About this task:
Take the entries that follow and return exactly the lines from the one holding "by apply next_incoming_shorter in E." through the one holding "assert (∀ w2, w_inbox", both included. Nothing else is needed.
Extracted material START
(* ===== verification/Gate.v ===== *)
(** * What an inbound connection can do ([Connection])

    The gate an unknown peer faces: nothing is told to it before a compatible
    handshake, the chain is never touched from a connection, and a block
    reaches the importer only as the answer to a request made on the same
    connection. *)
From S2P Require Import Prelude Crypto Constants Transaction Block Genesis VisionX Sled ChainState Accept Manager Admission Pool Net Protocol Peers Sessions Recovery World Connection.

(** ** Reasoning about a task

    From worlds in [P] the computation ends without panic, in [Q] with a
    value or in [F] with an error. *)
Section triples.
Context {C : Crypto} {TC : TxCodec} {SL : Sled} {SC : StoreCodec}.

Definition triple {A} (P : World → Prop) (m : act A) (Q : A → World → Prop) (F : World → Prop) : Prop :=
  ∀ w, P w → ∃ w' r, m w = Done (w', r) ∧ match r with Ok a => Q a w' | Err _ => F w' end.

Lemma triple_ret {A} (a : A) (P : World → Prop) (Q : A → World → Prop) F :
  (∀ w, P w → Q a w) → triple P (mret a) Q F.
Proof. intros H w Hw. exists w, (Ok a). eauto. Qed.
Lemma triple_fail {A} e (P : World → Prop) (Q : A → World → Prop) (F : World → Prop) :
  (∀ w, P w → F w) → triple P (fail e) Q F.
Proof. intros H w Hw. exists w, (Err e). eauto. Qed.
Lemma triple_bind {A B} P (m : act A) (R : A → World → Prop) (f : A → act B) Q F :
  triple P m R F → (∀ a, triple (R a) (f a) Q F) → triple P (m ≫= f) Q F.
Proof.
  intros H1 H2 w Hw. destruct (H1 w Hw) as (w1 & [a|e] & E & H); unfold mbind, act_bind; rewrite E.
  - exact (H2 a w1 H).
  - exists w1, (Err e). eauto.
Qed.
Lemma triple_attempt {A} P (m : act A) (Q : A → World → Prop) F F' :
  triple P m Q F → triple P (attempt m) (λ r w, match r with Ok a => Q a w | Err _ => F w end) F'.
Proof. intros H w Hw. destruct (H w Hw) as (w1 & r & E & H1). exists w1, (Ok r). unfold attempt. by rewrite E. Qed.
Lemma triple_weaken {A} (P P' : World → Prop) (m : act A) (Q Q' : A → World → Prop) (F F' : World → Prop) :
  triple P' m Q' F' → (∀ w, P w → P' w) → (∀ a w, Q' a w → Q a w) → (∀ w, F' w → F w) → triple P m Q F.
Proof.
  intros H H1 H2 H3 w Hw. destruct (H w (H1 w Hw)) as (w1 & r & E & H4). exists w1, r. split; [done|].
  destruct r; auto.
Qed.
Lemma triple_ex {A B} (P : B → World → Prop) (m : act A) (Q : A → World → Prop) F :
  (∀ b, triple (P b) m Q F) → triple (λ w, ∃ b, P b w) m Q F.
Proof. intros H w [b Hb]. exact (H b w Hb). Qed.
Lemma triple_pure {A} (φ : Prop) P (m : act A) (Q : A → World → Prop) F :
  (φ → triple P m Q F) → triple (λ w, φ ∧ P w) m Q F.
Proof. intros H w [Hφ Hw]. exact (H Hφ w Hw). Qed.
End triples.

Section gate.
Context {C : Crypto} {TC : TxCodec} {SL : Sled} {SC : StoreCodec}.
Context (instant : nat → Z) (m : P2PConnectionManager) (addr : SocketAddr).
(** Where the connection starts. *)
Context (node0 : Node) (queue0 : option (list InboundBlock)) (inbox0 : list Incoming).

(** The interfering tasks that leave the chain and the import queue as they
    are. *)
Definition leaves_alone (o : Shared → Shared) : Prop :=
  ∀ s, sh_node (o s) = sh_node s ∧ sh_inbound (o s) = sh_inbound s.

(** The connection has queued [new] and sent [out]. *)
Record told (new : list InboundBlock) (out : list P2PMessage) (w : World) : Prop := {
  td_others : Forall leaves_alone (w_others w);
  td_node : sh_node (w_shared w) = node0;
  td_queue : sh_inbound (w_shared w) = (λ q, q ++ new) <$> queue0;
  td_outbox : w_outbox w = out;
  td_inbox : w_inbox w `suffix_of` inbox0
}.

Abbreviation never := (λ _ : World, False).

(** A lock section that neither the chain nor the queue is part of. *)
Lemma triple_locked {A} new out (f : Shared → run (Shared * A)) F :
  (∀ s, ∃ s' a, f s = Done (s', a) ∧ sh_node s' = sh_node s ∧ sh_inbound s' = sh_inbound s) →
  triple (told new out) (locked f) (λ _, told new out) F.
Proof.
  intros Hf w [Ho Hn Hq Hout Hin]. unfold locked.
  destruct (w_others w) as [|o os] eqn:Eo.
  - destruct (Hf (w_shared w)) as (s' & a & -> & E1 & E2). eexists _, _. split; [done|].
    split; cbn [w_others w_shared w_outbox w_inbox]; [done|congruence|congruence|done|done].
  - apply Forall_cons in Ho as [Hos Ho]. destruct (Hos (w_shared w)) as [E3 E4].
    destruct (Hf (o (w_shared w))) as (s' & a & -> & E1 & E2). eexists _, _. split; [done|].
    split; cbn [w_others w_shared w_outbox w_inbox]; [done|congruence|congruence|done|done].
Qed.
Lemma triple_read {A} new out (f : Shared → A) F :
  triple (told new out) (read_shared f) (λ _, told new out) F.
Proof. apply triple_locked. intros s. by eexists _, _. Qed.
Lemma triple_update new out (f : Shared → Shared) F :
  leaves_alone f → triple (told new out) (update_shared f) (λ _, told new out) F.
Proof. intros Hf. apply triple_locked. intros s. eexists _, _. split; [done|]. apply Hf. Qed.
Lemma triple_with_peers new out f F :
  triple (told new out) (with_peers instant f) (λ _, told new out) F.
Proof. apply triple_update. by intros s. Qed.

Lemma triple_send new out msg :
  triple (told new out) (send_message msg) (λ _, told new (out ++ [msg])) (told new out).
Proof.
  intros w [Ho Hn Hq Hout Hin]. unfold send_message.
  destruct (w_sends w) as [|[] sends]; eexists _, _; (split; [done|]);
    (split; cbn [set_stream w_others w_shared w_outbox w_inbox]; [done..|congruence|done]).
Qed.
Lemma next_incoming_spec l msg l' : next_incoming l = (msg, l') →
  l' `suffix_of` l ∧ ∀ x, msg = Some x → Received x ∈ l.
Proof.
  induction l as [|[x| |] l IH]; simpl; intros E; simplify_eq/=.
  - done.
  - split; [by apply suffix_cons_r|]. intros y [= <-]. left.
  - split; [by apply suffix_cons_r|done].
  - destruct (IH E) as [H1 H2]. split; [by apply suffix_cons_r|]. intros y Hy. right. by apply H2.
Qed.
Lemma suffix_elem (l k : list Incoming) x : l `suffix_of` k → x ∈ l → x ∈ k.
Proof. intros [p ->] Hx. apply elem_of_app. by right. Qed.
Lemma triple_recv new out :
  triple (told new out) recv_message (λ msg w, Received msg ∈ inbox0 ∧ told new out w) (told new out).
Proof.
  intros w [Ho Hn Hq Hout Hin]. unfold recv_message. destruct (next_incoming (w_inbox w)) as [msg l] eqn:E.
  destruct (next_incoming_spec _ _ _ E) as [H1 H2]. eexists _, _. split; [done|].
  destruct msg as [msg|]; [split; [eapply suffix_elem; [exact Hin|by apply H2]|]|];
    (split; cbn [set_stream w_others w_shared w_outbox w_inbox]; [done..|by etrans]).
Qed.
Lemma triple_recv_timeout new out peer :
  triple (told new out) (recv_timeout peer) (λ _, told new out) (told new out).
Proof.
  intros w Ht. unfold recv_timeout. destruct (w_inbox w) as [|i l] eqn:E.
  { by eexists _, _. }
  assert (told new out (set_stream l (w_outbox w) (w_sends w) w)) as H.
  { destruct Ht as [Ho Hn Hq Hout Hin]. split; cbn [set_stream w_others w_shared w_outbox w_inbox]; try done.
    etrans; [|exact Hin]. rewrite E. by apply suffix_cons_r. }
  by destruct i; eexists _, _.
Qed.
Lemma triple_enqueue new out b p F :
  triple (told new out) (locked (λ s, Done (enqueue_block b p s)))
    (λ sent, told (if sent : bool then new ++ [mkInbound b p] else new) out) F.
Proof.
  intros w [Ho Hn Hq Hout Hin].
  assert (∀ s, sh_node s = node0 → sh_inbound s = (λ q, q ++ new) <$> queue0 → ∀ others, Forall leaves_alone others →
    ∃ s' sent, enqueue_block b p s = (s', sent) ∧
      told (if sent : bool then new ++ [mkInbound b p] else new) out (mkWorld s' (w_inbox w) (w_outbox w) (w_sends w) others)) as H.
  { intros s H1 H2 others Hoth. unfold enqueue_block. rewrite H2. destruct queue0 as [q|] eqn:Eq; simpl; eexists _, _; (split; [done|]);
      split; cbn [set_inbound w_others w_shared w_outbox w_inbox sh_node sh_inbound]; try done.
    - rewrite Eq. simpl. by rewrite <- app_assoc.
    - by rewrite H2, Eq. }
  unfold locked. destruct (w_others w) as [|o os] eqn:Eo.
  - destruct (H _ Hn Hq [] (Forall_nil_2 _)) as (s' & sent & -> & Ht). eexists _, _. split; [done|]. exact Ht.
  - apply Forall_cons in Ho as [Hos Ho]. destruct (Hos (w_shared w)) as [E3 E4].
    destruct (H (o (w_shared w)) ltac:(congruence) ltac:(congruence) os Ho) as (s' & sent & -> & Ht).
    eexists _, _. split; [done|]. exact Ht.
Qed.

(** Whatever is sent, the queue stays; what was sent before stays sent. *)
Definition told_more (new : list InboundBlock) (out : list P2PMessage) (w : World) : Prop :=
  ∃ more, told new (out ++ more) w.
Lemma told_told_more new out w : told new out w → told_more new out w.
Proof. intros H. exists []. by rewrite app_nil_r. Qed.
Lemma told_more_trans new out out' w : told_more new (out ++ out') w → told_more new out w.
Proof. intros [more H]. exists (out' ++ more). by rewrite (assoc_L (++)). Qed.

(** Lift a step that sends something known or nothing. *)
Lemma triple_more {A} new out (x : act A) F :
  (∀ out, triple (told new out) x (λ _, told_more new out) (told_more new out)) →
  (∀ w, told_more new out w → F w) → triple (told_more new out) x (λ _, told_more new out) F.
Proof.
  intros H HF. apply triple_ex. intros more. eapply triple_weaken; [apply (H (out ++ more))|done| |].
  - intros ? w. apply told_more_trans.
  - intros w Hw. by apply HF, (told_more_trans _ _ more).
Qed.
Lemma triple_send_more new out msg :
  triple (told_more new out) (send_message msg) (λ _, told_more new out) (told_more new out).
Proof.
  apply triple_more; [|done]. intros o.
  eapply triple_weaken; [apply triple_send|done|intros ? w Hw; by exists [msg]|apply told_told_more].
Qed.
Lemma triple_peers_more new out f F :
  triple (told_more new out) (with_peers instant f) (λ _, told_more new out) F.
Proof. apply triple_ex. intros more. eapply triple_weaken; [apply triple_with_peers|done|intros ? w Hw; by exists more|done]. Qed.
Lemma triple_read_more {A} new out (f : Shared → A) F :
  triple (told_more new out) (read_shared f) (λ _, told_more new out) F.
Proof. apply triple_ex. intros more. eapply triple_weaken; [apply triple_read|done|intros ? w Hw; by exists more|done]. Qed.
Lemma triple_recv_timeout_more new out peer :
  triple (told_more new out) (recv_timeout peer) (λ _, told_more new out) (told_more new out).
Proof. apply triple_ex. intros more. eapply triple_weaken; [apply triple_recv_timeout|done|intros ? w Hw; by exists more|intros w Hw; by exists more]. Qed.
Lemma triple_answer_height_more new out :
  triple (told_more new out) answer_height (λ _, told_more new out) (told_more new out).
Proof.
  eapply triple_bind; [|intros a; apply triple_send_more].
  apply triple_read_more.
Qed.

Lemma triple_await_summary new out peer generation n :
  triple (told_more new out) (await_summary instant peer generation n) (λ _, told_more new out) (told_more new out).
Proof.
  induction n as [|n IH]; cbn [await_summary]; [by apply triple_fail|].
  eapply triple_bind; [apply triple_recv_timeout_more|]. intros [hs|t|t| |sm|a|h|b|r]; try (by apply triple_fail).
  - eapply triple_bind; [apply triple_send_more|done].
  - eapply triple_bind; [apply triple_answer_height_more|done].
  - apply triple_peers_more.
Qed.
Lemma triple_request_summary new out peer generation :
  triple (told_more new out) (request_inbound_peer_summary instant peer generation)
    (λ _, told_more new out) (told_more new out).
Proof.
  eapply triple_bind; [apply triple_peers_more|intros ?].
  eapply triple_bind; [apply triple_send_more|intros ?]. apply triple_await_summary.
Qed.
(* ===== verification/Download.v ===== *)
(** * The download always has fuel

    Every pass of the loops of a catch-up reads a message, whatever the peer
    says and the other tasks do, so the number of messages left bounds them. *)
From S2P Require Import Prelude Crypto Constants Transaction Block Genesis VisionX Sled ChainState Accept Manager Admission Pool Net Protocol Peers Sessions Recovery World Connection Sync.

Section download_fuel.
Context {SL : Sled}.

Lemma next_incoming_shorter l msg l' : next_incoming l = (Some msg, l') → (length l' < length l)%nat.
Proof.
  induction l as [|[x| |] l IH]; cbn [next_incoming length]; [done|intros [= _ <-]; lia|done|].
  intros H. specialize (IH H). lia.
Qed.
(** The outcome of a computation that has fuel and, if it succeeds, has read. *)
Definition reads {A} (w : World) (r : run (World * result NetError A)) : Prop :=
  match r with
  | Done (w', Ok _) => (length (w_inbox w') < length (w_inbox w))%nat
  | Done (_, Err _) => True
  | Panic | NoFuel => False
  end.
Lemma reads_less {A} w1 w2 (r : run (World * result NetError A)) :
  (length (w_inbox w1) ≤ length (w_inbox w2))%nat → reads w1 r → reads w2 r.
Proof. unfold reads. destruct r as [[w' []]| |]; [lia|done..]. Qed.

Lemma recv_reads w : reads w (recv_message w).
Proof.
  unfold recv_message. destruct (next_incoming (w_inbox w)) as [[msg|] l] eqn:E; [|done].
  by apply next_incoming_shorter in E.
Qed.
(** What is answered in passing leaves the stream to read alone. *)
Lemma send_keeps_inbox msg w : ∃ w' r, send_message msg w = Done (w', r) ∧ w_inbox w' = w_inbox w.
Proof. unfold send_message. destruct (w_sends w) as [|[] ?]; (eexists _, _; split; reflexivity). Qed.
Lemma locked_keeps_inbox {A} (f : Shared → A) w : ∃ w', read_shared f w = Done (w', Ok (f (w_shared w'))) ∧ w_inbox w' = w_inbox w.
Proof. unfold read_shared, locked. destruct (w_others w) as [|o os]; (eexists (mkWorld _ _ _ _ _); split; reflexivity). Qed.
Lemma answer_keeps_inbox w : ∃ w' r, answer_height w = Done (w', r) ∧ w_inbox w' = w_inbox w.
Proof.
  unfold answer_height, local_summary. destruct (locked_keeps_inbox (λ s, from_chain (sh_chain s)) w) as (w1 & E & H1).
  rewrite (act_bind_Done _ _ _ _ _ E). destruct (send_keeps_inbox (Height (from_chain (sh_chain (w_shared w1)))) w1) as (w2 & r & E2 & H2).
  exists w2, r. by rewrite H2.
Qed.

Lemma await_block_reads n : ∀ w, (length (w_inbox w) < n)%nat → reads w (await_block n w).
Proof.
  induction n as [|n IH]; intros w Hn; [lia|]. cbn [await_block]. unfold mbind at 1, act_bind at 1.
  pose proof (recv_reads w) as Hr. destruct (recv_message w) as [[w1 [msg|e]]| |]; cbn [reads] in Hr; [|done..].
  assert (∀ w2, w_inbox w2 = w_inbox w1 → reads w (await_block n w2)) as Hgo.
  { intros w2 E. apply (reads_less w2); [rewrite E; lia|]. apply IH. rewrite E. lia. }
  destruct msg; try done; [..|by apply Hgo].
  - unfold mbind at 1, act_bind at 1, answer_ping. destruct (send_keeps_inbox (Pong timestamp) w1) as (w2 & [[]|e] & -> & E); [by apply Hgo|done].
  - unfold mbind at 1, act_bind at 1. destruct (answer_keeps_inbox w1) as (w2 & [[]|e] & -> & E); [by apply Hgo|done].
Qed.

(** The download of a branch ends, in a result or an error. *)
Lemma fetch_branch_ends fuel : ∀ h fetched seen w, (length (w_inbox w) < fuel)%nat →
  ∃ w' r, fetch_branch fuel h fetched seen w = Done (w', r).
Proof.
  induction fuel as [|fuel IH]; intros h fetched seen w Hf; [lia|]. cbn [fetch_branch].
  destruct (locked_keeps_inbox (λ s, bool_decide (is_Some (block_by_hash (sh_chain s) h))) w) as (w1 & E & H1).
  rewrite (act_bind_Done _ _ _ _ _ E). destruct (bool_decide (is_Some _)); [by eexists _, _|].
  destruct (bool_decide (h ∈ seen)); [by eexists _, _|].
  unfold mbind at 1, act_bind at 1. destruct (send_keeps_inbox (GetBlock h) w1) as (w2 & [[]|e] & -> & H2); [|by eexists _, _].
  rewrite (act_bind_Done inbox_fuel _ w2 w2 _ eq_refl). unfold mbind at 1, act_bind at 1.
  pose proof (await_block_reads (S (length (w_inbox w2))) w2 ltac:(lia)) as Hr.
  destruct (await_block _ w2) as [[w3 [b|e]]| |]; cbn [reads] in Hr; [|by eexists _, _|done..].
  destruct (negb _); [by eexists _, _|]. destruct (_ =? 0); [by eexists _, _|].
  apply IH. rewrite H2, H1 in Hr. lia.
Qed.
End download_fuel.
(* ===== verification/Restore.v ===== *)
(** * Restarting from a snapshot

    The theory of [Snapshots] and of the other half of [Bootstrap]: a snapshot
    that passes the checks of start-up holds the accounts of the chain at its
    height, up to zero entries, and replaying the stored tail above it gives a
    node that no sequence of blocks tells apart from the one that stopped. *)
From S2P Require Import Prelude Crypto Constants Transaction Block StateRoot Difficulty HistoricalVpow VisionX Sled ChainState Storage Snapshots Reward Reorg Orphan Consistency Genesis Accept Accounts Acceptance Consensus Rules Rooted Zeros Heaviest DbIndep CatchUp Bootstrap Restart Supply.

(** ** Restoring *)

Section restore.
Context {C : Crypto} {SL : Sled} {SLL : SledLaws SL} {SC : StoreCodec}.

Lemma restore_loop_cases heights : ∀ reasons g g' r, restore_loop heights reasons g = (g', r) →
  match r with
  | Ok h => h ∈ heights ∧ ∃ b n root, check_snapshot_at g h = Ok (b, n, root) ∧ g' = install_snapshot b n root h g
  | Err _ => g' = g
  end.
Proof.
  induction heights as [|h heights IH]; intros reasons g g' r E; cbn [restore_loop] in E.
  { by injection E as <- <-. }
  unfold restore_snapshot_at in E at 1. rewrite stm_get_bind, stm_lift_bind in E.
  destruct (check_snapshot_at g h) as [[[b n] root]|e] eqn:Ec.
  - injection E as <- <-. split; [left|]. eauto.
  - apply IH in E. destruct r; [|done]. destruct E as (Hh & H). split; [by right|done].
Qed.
Extracted material END
Reply:
  by apply next_incoming_shorter in E.
Qed.
(** What is answered in passing leaves the stream to read alone. *)
Lemma send_keeps_inbox msg w : ∃ w' r, send_message msg w = Done (w', r) ∧ w_inbox w' = w_inbox w.
Proof. unfold send_message. destruct (w_sends w) as [|[] ?]; (eexists _, _; split; reflexivity). Qed.
Lemma locked_keeps_inbox {A} (f : Shared → A) w : ∃ w', read_shared f w = Done (w', Ok (f (w_shared w'))) ∧ w_inbox w' = w_inbox w.
Proof. unfold read_shared, locked. destruct (w_others w) as [|o os]; (eexists (mkWorld _ _ _ _ _); split; reflexivity). Qed.
Lemma answer_keeps_inbox w : ∃ w' r, answer_height w = Done (w', r) ∧ w_inbox w' = w_inbox w.
Proof.
  unfold answer_height, local_summary. destruct (locked_keeps_inbox (λ s, from_chain (sh_chain s)) w) as (w1 & E & H1).
  rewrite (act_bind_Done _ _ _ _ _ E). destruct (send_keeps_inbox (Height (from_chain (sh_chain (w_shared w1)))) w1) as (w2 & r & E2 & H2).
  exists w2, r. by rewrite H2.
Qed.

Lemma await_block_reads n : ∀ w, (length (w_inbox w) < n)%nat → reads w (await_block n w).
Proof.
  induction n as [|n IH]; intros w Hn; [lia|]. cbn [await_block]. unfold mbind at 1, act_bind at 1.
  pose proof (recv_reads w) as Hr. destruct (recv_message w) as [[w1 [msg|e]]| |]; cbn [reads] in Hr; [|done..].
  assert (∀ w2, w_inbox w2 = w_inbox w1 → reads w (await_block n w2)) as Hgo.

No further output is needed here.